---- THE INPUT

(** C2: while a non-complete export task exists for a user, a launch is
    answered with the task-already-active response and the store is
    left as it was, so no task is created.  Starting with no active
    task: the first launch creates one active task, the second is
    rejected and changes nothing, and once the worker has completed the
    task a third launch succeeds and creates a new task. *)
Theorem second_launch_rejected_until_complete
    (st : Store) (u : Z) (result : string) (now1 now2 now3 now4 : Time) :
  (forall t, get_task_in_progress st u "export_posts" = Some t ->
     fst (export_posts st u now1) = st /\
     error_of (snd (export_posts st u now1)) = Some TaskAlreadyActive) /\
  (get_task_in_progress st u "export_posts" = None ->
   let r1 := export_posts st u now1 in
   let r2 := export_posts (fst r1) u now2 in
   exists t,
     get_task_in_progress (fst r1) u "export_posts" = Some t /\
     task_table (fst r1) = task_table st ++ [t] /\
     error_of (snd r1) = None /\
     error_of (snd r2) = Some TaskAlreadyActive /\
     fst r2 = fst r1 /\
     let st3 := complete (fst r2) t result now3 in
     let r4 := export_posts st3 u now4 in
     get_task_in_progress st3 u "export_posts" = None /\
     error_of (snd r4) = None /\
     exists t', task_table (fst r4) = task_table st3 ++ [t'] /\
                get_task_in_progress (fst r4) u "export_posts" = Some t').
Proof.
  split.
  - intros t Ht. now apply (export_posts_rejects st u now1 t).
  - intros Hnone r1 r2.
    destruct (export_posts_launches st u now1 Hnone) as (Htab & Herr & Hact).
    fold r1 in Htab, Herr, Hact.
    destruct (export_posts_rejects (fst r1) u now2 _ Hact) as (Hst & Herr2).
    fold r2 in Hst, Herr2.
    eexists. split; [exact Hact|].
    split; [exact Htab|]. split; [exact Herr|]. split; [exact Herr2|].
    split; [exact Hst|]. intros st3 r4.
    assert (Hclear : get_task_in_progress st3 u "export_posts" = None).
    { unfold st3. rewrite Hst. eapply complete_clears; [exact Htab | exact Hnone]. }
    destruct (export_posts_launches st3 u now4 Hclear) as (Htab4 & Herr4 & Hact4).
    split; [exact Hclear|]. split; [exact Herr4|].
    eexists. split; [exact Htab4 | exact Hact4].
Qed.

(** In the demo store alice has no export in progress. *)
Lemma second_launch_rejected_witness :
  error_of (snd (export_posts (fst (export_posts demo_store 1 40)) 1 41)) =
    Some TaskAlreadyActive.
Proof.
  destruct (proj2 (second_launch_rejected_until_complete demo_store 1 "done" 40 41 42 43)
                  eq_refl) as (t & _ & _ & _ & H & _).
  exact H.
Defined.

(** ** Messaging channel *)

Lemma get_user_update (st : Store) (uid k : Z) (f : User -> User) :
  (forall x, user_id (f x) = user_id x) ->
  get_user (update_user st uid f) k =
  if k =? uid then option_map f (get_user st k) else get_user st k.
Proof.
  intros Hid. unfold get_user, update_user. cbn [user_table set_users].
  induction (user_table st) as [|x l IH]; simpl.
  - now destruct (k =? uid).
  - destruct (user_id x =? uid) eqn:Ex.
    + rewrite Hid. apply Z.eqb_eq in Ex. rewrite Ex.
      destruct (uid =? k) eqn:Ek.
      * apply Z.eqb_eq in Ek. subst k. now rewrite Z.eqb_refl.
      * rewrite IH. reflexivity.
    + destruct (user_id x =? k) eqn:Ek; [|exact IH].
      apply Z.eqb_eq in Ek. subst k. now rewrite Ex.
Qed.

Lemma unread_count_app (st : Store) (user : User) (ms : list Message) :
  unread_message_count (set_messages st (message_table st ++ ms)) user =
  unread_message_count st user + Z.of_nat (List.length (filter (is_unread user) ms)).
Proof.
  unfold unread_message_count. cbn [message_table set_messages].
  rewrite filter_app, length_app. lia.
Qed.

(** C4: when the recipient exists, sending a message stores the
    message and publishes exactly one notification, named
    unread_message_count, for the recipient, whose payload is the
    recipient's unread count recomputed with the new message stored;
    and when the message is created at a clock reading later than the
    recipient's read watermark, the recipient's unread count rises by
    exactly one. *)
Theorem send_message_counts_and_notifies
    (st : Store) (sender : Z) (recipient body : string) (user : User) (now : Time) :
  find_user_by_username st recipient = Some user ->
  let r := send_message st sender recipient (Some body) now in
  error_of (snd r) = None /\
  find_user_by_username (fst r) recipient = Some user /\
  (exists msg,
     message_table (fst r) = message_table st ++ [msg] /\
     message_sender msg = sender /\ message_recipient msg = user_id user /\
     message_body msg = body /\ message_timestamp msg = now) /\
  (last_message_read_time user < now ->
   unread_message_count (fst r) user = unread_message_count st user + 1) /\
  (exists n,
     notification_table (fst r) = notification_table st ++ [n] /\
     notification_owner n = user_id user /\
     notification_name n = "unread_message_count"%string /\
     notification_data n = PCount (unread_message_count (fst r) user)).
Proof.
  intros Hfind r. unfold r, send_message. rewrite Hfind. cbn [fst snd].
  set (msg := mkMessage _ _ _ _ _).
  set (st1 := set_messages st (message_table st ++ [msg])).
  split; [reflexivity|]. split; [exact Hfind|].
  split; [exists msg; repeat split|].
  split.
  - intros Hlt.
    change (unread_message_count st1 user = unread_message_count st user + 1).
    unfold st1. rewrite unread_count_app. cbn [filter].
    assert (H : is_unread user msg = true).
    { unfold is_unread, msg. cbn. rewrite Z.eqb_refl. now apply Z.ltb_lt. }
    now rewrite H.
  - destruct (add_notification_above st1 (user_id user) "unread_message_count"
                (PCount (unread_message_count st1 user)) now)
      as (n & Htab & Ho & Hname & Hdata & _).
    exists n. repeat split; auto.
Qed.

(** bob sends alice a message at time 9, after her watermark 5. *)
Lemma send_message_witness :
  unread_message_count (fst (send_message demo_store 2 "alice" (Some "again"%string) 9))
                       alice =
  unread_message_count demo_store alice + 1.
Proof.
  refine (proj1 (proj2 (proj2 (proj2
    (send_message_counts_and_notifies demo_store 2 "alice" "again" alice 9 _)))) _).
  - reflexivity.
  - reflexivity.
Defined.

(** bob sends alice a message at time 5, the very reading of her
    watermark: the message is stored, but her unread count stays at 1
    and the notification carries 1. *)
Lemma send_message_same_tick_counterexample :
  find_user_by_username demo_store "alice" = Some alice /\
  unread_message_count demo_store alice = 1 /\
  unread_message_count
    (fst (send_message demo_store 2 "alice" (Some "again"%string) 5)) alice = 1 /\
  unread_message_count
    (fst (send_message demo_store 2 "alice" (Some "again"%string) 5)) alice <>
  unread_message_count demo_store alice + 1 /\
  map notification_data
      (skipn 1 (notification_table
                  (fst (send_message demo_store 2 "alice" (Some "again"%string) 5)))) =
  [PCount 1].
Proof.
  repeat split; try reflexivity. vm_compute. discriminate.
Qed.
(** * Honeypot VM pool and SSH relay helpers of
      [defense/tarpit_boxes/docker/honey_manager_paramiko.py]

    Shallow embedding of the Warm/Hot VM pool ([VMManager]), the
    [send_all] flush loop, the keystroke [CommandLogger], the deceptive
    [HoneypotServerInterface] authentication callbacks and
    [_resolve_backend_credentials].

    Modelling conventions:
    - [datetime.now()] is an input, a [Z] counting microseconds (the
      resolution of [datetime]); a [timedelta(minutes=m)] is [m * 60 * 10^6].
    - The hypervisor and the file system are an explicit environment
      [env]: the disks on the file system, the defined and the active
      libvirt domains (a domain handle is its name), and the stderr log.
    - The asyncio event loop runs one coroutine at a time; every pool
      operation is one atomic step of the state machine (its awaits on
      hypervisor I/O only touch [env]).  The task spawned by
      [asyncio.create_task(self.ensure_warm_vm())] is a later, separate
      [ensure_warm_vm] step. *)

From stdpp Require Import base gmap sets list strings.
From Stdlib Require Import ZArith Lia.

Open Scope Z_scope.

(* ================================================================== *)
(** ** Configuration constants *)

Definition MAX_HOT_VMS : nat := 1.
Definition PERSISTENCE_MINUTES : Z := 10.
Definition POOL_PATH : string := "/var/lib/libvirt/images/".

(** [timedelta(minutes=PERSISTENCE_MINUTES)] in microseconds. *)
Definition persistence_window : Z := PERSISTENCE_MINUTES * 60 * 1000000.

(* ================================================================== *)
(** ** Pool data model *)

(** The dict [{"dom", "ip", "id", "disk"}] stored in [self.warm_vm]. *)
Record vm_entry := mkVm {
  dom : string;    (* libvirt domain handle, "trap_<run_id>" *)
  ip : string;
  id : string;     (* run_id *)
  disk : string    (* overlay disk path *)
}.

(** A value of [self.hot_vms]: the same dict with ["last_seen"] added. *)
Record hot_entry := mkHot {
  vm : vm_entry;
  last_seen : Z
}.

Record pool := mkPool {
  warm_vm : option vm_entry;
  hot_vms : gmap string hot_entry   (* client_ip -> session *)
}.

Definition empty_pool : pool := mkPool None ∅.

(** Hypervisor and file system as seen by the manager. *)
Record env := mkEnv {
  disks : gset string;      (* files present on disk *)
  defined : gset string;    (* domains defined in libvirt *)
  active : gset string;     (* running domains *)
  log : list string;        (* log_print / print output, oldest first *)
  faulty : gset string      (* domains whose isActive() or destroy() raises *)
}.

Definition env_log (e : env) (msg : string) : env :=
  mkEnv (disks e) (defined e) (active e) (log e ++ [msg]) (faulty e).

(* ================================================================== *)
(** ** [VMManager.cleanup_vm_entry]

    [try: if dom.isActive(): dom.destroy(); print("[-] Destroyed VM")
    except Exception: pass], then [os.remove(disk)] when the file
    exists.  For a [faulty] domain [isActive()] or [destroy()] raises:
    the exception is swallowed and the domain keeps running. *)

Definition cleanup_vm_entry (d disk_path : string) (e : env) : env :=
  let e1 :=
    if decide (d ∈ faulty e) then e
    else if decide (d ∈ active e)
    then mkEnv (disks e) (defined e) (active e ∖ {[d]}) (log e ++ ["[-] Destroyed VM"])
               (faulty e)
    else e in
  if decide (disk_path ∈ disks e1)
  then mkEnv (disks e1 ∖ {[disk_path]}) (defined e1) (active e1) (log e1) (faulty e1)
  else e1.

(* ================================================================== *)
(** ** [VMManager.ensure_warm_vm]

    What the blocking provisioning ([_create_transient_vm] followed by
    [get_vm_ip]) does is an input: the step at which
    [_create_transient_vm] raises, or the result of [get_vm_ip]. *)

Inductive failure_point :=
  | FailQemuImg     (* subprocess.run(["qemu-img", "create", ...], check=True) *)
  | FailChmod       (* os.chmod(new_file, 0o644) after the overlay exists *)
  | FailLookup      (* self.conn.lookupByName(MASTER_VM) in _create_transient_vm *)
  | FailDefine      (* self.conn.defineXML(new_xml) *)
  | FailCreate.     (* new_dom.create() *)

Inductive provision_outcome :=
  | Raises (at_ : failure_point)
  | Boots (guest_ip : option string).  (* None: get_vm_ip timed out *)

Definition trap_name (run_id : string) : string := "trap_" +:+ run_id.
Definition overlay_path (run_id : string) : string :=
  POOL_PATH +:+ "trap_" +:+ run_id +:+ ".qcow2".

--------

- _TASK ITEM_: Retype exactly, and only, the lines above from the one where "notification_data n = PCount" occurs up to and including the one where "assert (H : is_unread user msg = true)." occurs.

- _EXPECTED ANSWER_:
     notification_data n = PCount (unread_message_count (fst r) user)).
Proof.
  intros Hfind r. unfold r, send_message. rewrite Hfind. cbn [fst snd].
  set (msg := mkMessage _ _ _ _ _).
  set (st1 := set_messages st (message_table st ++ [msg])).
  split; [reflexivity|]. split; [exact Hfind|].
  split; [exists msg; repeat split|].
  split.
  - intros Hlt.
    change (unread_message_count st1 user = unread_message_count st user + 1).
    unfold st1. rewrite unread_count_app. cbn [filter].
    assert (H : is_unread user msg = true).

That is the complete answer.